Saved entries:
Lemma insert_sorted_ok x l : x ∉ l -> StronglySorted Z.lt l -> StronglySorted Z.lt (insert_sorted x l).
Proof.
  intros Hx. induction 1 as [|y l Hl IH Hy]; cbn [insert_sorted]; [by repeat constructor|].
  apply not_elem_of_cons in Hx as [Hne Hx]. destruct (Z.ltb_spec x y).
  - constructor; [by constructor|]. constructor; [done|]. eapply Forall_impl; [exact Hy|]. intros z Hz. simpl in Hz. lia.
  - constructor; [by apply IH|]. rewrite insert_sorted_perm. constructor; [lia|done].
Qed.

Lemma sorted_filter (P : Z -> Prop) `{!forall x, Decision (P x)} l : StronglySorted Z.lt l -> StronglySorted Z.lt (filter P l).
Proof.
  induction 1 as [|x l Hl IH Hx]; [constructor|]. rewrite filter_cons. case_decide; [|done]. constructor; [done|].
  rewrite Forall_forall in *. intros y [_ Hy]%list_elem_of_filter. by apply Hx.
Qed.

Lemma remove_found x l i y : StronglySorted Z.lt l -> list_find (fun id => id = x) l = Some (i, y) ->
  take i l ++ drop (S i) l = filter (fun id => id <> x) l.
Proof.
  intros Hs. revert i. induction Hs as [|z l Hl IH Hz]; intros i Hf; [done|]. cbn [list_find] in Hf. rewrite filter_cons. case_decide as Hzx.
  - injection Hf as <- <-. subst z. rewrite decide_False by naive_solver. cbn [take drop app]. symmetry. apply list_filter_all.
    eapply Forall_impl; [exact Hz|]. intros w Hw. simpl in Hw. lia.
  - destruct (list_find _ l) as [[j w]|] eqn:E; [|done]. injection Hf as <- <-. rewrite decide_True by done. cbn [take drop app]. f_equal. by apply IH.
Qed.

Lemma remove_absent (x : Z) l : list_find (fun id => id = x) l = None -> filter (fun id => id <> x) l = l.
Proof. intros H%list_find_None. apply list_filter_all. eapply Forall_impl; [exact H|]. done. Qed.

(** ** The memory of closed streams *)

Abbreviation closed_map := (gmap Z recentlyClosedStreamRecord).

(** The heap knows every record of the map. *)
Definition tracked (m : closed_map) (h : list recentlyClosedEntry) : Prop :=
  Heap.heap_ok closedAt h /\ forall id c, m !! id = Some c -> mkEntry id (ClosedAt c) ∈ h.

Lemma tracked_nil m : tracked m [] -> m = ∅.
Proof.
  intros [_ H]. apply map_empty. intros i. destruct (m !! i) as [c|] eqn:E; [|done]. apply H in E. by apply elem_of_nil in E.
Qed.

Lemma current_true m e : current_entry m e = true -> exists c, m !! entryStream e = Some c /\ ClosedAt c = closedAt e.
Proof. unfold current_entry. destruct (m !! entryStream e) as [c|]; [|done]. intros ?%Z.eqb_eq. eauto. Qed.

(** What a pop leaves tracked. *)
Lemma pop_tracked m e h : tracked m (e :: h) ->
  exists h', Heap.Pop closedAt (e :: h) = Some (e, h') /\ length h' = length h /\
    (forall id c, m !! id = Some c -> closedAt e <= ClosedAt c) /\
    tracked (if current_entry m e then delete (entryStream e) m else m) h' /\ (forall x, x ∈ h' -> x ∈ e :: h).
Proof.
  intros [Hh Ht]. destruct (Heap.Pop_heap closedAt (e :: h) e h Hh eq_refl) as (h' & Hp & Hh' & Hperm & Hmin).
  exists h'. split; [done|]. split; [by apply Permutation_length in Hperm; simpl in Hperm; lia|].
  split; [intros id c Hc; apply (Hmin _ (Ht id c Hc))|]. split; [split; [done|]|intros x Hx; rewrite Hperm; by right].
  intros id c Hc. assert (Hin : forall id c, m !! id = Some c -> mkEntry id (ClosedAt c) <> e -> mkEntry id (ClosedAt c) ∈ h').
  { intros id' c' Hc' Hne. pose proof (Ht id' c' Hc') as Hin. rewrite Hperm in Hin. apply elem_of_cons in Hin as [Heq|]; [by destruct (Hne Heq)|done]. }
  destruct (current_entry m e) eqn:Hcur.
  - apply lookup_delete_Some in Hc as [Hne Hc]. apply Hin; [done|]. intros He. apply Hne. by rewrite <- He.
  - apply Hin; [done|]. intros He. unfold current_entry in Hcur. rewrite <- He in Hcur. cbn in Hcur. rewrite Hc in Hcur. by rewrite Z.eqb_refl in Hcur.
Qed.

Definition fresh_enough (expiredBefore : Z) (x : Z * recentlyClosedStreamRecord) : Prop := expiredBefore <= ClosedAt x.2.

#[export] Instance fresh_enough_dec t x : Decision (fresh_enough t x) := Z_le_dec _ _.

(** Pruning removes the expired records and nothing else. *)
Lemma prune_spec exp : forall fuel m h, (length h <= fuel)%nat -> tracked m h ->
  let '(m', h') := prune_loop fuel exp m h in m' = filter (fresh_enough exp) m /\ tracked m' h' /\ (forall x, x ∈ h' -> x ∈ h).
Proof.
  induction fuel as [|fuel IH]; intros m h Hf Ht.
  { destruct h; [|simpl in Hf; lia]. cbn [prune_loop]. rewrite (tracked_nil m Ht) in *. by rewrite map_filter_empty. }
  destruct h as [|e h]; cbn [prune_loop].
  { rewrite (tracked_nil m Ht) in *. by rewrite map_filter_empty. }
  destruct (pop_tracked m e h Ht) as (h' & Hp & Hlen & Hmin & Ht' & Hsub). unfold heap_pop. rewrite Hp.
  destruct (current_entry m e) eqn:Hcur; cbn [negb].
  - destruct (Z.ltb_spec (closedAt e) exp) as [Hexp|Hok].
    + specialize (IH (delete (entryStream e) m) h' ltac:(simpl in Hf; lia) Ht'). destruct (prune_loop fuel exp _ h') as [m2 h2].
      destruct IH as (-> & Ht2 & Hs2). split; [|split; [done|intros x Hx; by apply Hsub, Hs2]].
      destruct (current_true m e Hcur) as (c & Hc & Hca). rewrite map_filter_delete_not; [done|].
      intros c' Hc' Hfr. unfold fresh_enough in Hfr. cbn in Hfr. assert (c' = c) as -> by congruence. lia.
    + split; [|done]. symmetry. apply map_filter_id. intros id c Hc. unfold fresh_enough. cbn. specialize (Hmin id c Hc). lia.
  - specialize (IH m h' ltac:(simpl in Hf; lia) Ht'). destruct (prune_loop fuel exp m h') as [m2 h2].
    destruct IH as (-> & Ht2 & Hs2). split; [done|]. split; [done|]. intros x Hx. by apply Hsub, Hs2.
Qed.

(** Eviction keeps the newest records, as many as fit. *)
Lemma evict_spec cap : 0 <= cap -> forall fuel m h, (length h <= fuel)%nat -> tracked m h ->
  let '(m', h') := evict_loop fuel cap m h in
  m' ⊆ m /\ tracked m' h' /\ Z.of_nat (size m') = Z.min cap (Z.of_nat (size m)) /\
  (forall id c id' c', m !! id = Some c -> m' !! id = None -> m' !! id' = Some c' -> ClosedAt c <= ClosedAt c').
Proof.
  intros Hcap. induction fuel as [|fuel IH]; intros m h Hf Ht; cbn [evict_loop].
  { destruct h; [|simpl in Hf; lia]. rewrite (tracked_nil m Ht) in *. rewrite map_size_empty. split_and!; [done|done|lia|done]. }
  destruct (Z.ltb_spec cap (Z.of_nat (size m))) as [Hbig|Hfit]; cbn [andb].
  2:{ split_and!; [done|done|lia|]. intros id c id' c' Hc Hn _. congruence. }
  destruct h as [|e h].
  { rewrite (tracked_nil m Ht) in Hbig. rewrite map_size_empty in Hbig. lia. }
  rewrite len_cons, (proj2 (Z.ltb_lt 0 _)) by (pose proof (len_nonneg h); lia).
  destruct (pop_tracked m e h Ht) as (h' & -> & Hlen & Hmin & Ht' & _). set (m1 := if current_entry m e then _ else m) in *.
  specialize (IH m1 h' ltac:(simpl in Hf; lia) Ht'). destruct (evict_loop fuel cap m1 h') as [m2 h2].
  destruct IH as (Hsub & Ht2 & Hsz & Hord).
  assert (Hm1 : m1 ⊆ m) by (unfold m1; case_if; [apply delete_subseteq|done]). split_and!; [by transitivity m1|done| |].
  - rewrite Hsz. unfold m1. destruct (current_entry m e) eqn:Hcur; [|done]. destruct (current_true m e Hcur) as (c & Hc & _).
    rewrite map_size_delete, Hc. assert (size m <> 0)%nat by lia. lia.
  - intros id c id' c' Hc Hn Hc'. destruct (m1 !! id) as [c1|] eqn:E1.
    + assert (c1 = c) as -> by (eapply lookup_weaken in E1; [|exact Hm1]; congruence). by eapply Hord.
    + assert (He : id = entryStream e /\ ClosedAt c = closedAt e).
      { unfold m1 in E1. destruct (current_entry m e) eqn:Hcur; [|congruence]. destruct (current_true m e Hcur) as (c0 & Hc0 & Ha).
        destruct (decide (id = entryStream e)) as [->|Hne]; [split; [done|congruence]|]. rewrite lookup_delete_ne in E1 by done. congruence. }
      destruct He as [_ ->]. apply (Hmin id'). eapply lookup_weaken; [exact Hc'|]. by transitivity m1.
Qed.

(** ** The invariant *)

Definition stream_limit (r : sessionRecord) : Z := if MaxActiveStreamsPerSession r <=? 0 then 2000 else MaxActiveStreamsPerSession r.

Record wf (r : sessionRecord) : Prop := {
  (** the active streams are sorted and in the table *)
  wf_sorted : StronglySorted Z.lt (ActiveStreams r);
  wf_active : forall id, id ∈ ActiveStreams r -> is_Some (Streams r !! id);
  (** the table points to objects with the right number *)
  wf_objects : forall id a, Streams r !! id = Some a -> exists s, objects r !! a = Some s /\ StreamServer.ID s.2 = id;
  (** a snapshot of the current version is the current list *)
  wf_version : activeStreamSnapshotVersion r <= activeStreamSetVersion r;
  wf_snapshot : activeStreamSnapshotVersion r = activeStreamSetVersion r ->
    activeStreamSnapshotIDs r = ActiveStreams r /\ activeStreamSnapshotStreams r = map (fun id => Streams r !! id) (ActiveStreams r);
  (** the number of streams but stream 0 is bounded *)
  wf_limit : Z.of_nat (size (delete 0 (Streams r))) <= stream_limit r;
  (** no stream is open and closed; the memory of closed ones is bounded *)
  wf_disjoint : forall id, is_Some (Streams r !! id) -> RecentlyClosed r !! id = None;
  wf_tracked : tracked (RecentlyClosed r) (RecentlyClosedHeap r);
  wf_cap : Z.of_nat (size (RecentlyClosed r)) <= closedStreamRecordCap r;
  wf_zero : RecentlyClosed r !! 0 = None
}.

WHAT TO WORK ON. Among the records, find the lines that contain "Prop" and copy each of them.

TASK OUTPUT.
Lemma sorted_filter (P : Z -> Prop) `{!forall x, Decision (P x)} l : StronglySorted Z.lt l -> StronglySorted Z.lt (filter P l).
Definition tracked (m : closed_map) (h : list recentlyClosedEntry) : Prop :=
Definition fresh_enough (expiredBefore : Z) (x : Z * recentlyClosedStreamRecord) : Prop := expiredBefore <= ClosedAt x.2.
Record wf (r : sessionRecord) : Prop := {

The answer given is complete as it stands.